Untuk sementara waktu, saya khawatir pihak studio akan menayangkan film “Mickey 17” karya Bong Joon Ho yang sering tertunda – sebuah solusi yang terkadang masuk akal, karena pandemi ini mengganggu kebiasaan penonton menonton film, meskipun hal tersebut mengkhianati keyakinan mendasar tentang bagaimana film semacam itu pantas untuk ditonton. (Ingat cara Warner melakukannya dengan “Dune,” daripada menunggu satu tahun ekstra seperti yang dilakukan Paramount di “Top Gun: Maverick”?) Warner membuat film untuk layar sebesar mungkin – tetapi model bisnis tersebut memerlukan biaya yang sangat besar dan tampaknya sangat rentan pada saat tidak ada yang bisa memprediksi bagaimana perilaku penonton.

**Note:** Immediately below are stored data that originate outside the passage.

(** An ascending arrangement of entries with distinct counts is the one
    there is. *)
Lemma sorted_by_count_unique (s1 s2 : Series) :
  Sorted (λ x y : string * nat, x.2 ≤ y.2) s1 →
  StronglySorted (λ x y : string * nat, x.2 < y.2) s2 →
  s1 ≡ₚ s2 → s1 = s2.
Proof.
  intros Hs1 Hs2.
  assert (Transitive (λ x y : string * nat, x.2 ≤ y.2)) by (intros ???; lia).
  apply Sorted_StronglySorted in Hs1; [|done].
  revert s1 Hs1. induction Hs2 as [|y s2 Hs2 IH Hy]; intros s1 Hs1 Hperm.
  { by apply Permutation_nil_r in Hperm. }
  destruct Hs1 as [|x s1 Hs1 Hx]; [by apply Permutation_nil_l in Hperm|].
  assert (x = y) as ->.
  { destruct (decide (x = y)) as [|Hne]; [done|]. exfalso.
    assert (y ∈ s1) as Hy1.
    { assert (y ∈ x :: s1) as Hin by (rewrite Hperm; left).
      apply elem_of_cons in Hin as [?|?]; [by subst|done]. }
    assert (x ∈ s2) as Hx2.
    { assert (x ∈ y :: s2) as Hin by (rewrite <-Hperm; left).
      apply elem_of_cons in Hin as [?|?]; done. }
    rewrite Forall_forall in Hx, Hy.
    specialize (Hx y Hy1). specialize (Hy x Hx2). lia. }
  f_equal. apply IH; [done|]. by apply Permutation_cons_inv in Hperm.
Qed.

(** ** The round trip on a cross product *)

Section round_trip.
Context `{SortValues}.

(** On a cross product whose variable takes more values than either
    coordinate, the order of the columns by cardinality is settled. *)
Lemma cross_product_sorted df A B V colA colB colV ca cb :
  cross_product_table df A B V colA colB colV ca cb →
  1 < ca → ca < cb → cb < length (pd_unique colV) →
  len df = ca * cb
  ∧ NoDup (columns df)
  ∧ sort_values (unique_counts df)
    = [(A, ca); (B, cb); (V, length (pd_unique colV))].
Proof.
  intros (Hdf & Hnames & HlA & HlB & HlV & HcA & HcB & Hpairs) H1 Hab Hbv.
  split_and!.
  - destruct df as [|c df]; [by apply Permutation_nil_l in Hdf|].
    assert (c ∈ [(A, colA); (B, colB); (V, colV)]) as Hc
      by (rewrite <-Hdf; left).
    simpl. repeat (apply elem_of_cons in Hc as [->|Hc]; [done|]).
    by apply elem_of_nil in Hc.
  - unfold columns. by rewrite Hdf.
  - apply sorted_by_count_unique; [apply sort_values_sorted|..].
    + repeat constructor; simpl; lia.
    + rewrite sort_values_perm. unfold unique_counts. rewrite Hdf. simpl.
      by rewrite HcA, HcB.
Qed.

Lemma classify_grid A B V ca cb cv :
  1 < ca → ca < cb → cb < cv →
  classify (ca * cb) [(A, ca); (B, cb); (V, cv)]
  = {| cumproduct := ca * cb; coord := [A; B]; var := [V]; valid := true |}.
Proof.
  intros H1 Hab Hbv. unfold classify.
  change (foldl ?f ?st [?a; ?b; ?c]) with (f (f (f st a) b) c).
  assert (loop_body (ca * cb) loop_init (A, ca)
          = {| cumproduct := ca; coord := [A]; var := []; valid := false |}) as ->.
  { unfold loop_body. simpl. repeat case_decide; try (exfalso; nia).
    f_equal. lia. }
  assert (loop_body (ca * cb)
            {| cumproduct := ca; coord := [A]; var := []; valid := false |} (B, cb)
          = {| cumproduct := ca * cb; coord := [A; B]; var := [];
               valid := true |}) as ->.
  { unfold loop_body. simpl. repeat case_decide; try (exfalso; nia). done. }
  unfold loop_body. simpl. repeat case_decide; try (exfalso; lia). done.
Qed.

(** C1, amended: on a table whose rows are the full product of the
    values of [A] and of [B], [A] with fewer values than [B] (3 and 4,
    say, over 12 rows) and the variable [V] with more values than [B], the
    call returns dimensions [A] then [B], the one data variable [V] of
    shape [(ca, cb)], and at the labels of each row the value of [V] on
    that row. *)
Theorem cross_product_round_trip df A B V colA colB colV ca cb :
  cross_product_table df A B V colA colB colV ca cb →
  1 < ca → ca < cb → cb < length (pd_unique colV) →
  reshapes_as_grid df A B V colA colB colV ca cb.
Proof.
  intros Htable H1 Hab Hbv.
  destruct (cross_product_sorted _ _ _ _ _ _ _ _ _ Htable H1 Hab Hbv)
    as (Hlen & Hnd & Hvc).
  destruct Htable as (Hdf & Hnames & HlA & HlB & HlV & HcA & HcB & Hpairs).
  assert ((A, colA) ∈ df ∧ (B, colB) ∈ df ∧ (V, colV) ∈ df) as (HA & HB & HV)
    by (rewrite Hdf; set_solver).
  unfold reshapes_as_grid, read_sweep_csv, frame_read, read_csv_usecols.
  unfold classify_and_build.
  rewrite Hvc, Hlen, classify_grid by done. simpl.
  assert (meta_cols [(A, ca); (B, cb); (V, length (pd_unique colV))] = []) as ->.
  { unfold meta_cols. rewrite !filter_cons, filter_nil. simpl.
    by rewrite !decide_False by lia. }
  unfold select. simpl.
  rewrite (filter_label_unique df A colA), (filter_label_unique df B colB),
    (filter_label_unique df V colV) by done.
  simpl. unfold to_xarray. simpl len.
  assert (length colA = length colB) as HlAB by lia.
  pose proof (indexer2_NoDup colA colB HlAB Hpairs) as Hindexer.
  rewrite decide_True by done. simpl.
  eexists. split; [done|]. simpl.
  rewrite !level_length, HcA, HcB.
  split_and!; try done.
  intros i a b v Ha Hb Hv. unfold sel. simpl.
  destruct (indexer2_lookup colA colB i a b HlAB Ha Hb)
    as (ja & jb & Hi & Hca & _ & Hcb & _).
  rewrite Hca, Hcb. simpl. rewrite decide_True by done. simpl.
  by apply (assign_lookup _ _ i).
Qed.
End round_trip.

(** C1, as the specification states it, fails on [grid_two_valued]: its
    rows are the full product of 3 values of [A] and 4 of [B], and the
    call raises, because [V] has 2 values and is taken before [A]. *)
Lemma round_trip_fails_on_two_valued_variable :
  ¬ round_trip_as_stated grid_two_valued "A" "B" "V"
      (VStr <$> ["p"; "p"; "p"; "p"; "q"; "q"; "q"; "q"; "r"; "r"; "r"; "r"])
      (VInt <$> [3; 2; 1; 0; 3; 2; 1; 0; 3; 2; 1; 0]%Z)
      (VBool <$> [true; false; false; false; false; false;
                  false; false; false; false; false; true]).
Proof.
  unfold round_trip_as_stated. intros Hclaim.
  destruct Hclaim as (ds & Hok & _).
  - unfold cross_product_table. split_and!; try done.
    + apply (bool_decide_unpack _). by vm_compute.
    + apply (bool_decide_unpack _). by vm_compute.
  - by vm_compute in Hok.
Qed.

Studio ini mempunyai tahun yang kuat, dengan hits seperti “Weapons” dan “Sinners” yang membantu menutupi penampilan lembut dari “One Battle After Another” dan semacamnya. Jika studio tersebut memenangkan Oscar, ini akan menjadi yang pertama kalinya sejak “Argo” – namun, film-film Warner dinominasikan hampir setiap tahun karena studio tersebut lebih mementingkan kualitas (sekarang lebih mementingkan kualitas dibandingkan pada masa-masa awal, ketika mereka banyak memperdagangkan film musikal dan gangster). Apakah komitmen terhadap pembuat film akan terus berlanjut? Itu sebabnya akuisisi membuat saya gugup, terutama segera setelah Ellison mengambil alih Paramount: Setiap kali sebuah studio berpindah tangan, budaya kreativitas berubah, dan masih terlalu dini untuk melihat bagaimana dia berencana berpindah studio.
Melihat ke belakang selama setengah dekade terakhir, Warner Bros. memiliki keunikan dalam cara mereka menilai penulis di atas waralaba yang mereka luncurkan. Seperti setiap studio di kota ini, Warner juga berkecimpung dalam bisnis waralaba, tapi lihatlah bagaimana para eksekutif mengizinkan keluarga Wachowski untuk menumbangkan keinginan para eksekutif dalam “The Matrix Resurrections” (yang berfungsi sebagai kritik panjang terhadap sekuel perampasan uang). Atau “Joker: Folie à Deux,” di mana studio mengizinkan Todd Phillips untuk menarik penggemar film aslinya. Bahkan “Barbie” mengolok-olok para pria di ruang rapat.
Ketiga film tersebut berasal dari sebuah studio yang entah bagaimana berhasil memberikan kejutan, dan yang mungkin identitasnya akan berubah total dalam penjualan. Acme dalam “Coyote vs. Acme” dapat dibaca sebagai perusahaan yang membuat film tersebut. Selama bertahun-tahun, Warner Discovery tampaknya terlalu besar untuk gagal, padahal sebenarnya menghancurkannya dan menjualnya mungkin merupakan satu-satunya cara untuk mempertahankannya. Pertanyaan senilai $43 miliar: Apakah kita masih akan mengenalinya dalam bentuk lain?